Recent data shows that every day that goes by we lose almost two dairy farms in Wisconsin, and one a week in California, according to Hoard’s Dairyman, a dairy trade publication.

Between 2000 and 2006, the number of farms with less than 200 cows declined by at least 24 percent, and as much as 36 percent. In the same time frame, the number of farms with at least 2,000 cows more than doubled. The largest U.S. dairy farms have over 15,000 cows.

chart 1

Those that got bigger did so gradually, often by buying up the neighbor’s farms, or through family consolidation. A few were founded by rich investors, particularly large organic dairy farms.

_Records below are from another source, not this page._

(* ===== verification/ServersSync.v ===== *)
(** A whole [syncCluster] on the servers: whichever operation it chooses, when it succeeds
    every hash slot is claimed by exactly one server of the cluster. *)

From Stdlib Require Import ZArith Lia.
From S2P Require Import Prelude GoStrings GoFloat Errors Slot Node ClusterInfo AdminInterface.
From S2P Require Import Groups Clustering Migration MigrationProofs Rebalance RebalanceProofs.
From S2P Require Import Kube Utils Api Client Heal Resources Connections Status Sync Frame Worlds SyncProofs SyncSlots Servers.

Local Open Scope Z_scope.

(** The servers run in the pods of StatefulSets.  [stays keep w w']: no server claims more
    than before, and those at the addresses [keep] claim as much. *)
Definition stays {W} `{SlotServers W} (keep : string → Prop) (w w' : W) : Prop :=
  (∀ a s, claims w' a s → claims w a s) ∧ ∀ a s, keep a → claims w a s → claims w' a s.
#[export] Instance stays_preorder {W} `{SlotServers W} keep : PreOrder (stays keep).
Proof. split; [done|]. intros w1 w2 w3 [H12 K12] [H23 K23]. split; auto. Qed.

(** [home a]: the namespace and the name of the StatefulSet of the server at [a].  Deleting
    a StatefulSet takes its own servers away; other requests (pods are not deleted here)
    and calls leave the claims alone. *)
Class PodServers (W : Type) `{ClientLaws W} `{SlotServers W} `{!ControllerEnv W} := {
  home : string → string * string;
  pods_calls keep :: CallFrame (stays (W := W) keep);
  pods_Get {T} `{KObject T} keep ns name : keeps (stays (W := W) keep) (client_Get (T := T) ns name);
  pods_List {T} `{KObject T} keep ns labels : keeps (stays (W := W) keep) (client_List (T := T) ns labels);
  pods_StatusUpdate {T} `{KObject T} keep (x : T) : keeps (stays (W := W) keep) (client_StatusUpdate x);
  pods_Update {T} `{KObject T} (x : T) : kind_of T ≠ kind_of Pod →
    keeps (stays (W := W) (λ a, key_of x ≠ (kind_of AppsStatefulSet, home a))) (client_Update x);
  pods_Delete {T} `{KObject T} (x : T) : kind_of T ≠ kind_of Pod →
    keeps (stays (W := W) (λ a, key_of x ≠ (kind_of AppsStatefulSet, home a))) (client_Delete x);
}.

Section sync_servers.
Context `{MapRange} `{SortPkg} `{K8sApi} `{ObjectStore}.
Context {W : Type} `{ClientLaws W} `{IAdminLaws W} `{!SlotServers W} `{!Accepting W} `{!ControllerEnv W}.
Context `{!PodServers W} `{!AdminReturns W} `{!AdminFrame (same_max (W := W))} `{!AdminFrame (keeps_sts (W := W))}.
Implicit Types (cl : DistributedRedisCluster) (h : heap) (w : W) (l : Nodes).

(** ** Removing empty StatefulSets *)

(** The objects whose deletion leaves the servers at [keep] alone. *)
Definition away (keep : string → Prop) (k : string * (string * string)) : Prop :=
  k.1 ≠ kind_of Pod ∧ ∀ a, keep a → k ≠ (kind_of AppsStatefulSet, home a).
#[local] Instance away_client keep : ClientFrame (away keep) (λ _, False) (stays (W := W) keep).
Proof.
  assert (∀ T `{KObject T} (x : T) A (m : M W A), away keep (key_of x) → (kind_of T ≠ kind_of Pod →
    keeps (stays (λ a, key_of x ≠ (kind_of AppsStatefulSet, home a))) m) → keeps (stays keep) m) as Hmono.
  { intros T ? x A m [Hpod Haway] Hm w. eapply safe_mono; [apply Hm|].
    - unfold key_of, object_key in Hpod. cbn [fst] in Hpod. by rewrite kind_to_object in Hpod.
    - intros a w' [Hless Hkeep]. split; [done|]. intros b s Hb. apply Hkeep. by apply Haway. }
  split; intros T ?; [apply pods_Get|apply pods_List|done|..]; intros x Hx; apply (Hmono T _ x); try done.
  - apply pods_Update.
  - apply pods_Delete.
Qed.

Lemma scale_down_set_stays h (keep : string → Prop) cl sets i s :
  h ⊆ s.1 →
  (set_empty h cl sets i → ∀ a, keep a → (home a).2 ≠ ClusterStatefulSetName (drc_Name cl) i) →
  safe (scale_down_set cl sets i) s (λ e s', e = None → h ⊆ s'.1 ∧ stays keep s.2 s'.2).
Proof.
  intros Hsub Hkeep e s' Hrun He. subst e.
  pose proof (scale_down_set_spec h cl sets i s Hsub _ _ Hrun) as (Hsub' & Hempty & _). split; [done|].
  specialize (Hkeep Hempty).
  assert (∀ k, k.1 ≠ kind_of Pod → k.2.2 = ClusterStatefulSetName (drc_Name cl) i ∨ k.1 ≠ kind_of AppsStatefulSet →
    away keep k) as Haway.
  { intros k Hpod Hk. split; [done|]. intros a Ha ->. cbn in Hk. destruct Hk as [Hk|Hk]; [by apply (Hkeep a)|done]. }
  revert Hrun. apply (keeps_scale_down_set (away keep) (λ _, False) (stays keep)); intros; apply Haway; cbn; auto; done.
Qed.
Lemma scalingDown_stays h (keep : string → Prop) cl n sets w :
  (∀ cl' i, set_empty h cl' sets i → ∀ a, keep a → (home a).2 ≠ ClusterStatefulSetName (drc_Name cl') i) →
  safe (scalingDown cl n sets) (h, w) (λ r s', r.2 = None → h ⊆ s'.1 ∧ stays keep w s'.2).
Proof.
  intros Hkeep. unfold scalingDown. apply safe_bind, safe_on_snd. intros [cl' e] w1 Hr1. cbn [fst].
  pose proof (pods_StatusUpdate keep _ _ _ _ Hr1) as Hw1. apply safe_bind.
  apply (safe_mono _ _ (λ _ s', h = s'.1 ∧ stays keep w1 s'.2)).
  { intros ? s' Hr. split; [|revert Hr].
    - revert Hr. apply (keeps_for_each (on_first eq)). intros i. keeps.
    - apply (keeps_for_each (on_world (stays keep))). intros i. keeps. }
  intros ? s2 [Hh Hw2]. apply safe_bind.
  eapply (safe_for_err _ _ _ (λ _ s, h ⊆ s.1 ∧ stays keep w s.2)).
  - rewrite <- Hh. split; [done|]. etrans; [exact Hw1|exact Hw2].
  - intros done i rest s3 _ [Hsub Hw3]. eapply safe_mono; [by apply (scale_down_set_stays h keep), Hkeep|].
    intros [e'|] s4 Hp; [by apply safe_ret|]. destruct (Hp eq_refl) as [Hsub4 Hw4]. split; [done|]. by etrans.
  - intros s3 Hs3. by apply safe_ret.
Qed.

The consolidation created industrial-sized feeding and milking operations that have proven to be unsustainable for the environment, potentially detrimental to human health, and anathema to animal rights advocates.

The industrial farms are part of large cooperatives that have little incentive to pay farmers more than the minimum price set by the government. Some cooperatives will pay even less under certain conditions. The milk produced by this marriage is necessarily the cheapest container on the shelf. Supporters of this system argue that struggling families rely on this low price.

Smaller farms tend to be represented by smaller cooperatives that process and market products directly to the consumer, with a small price premium charged to account for the more labor intensive and sustainable farming practices. These opportunities are still too few and far between for farmers, but they are important. 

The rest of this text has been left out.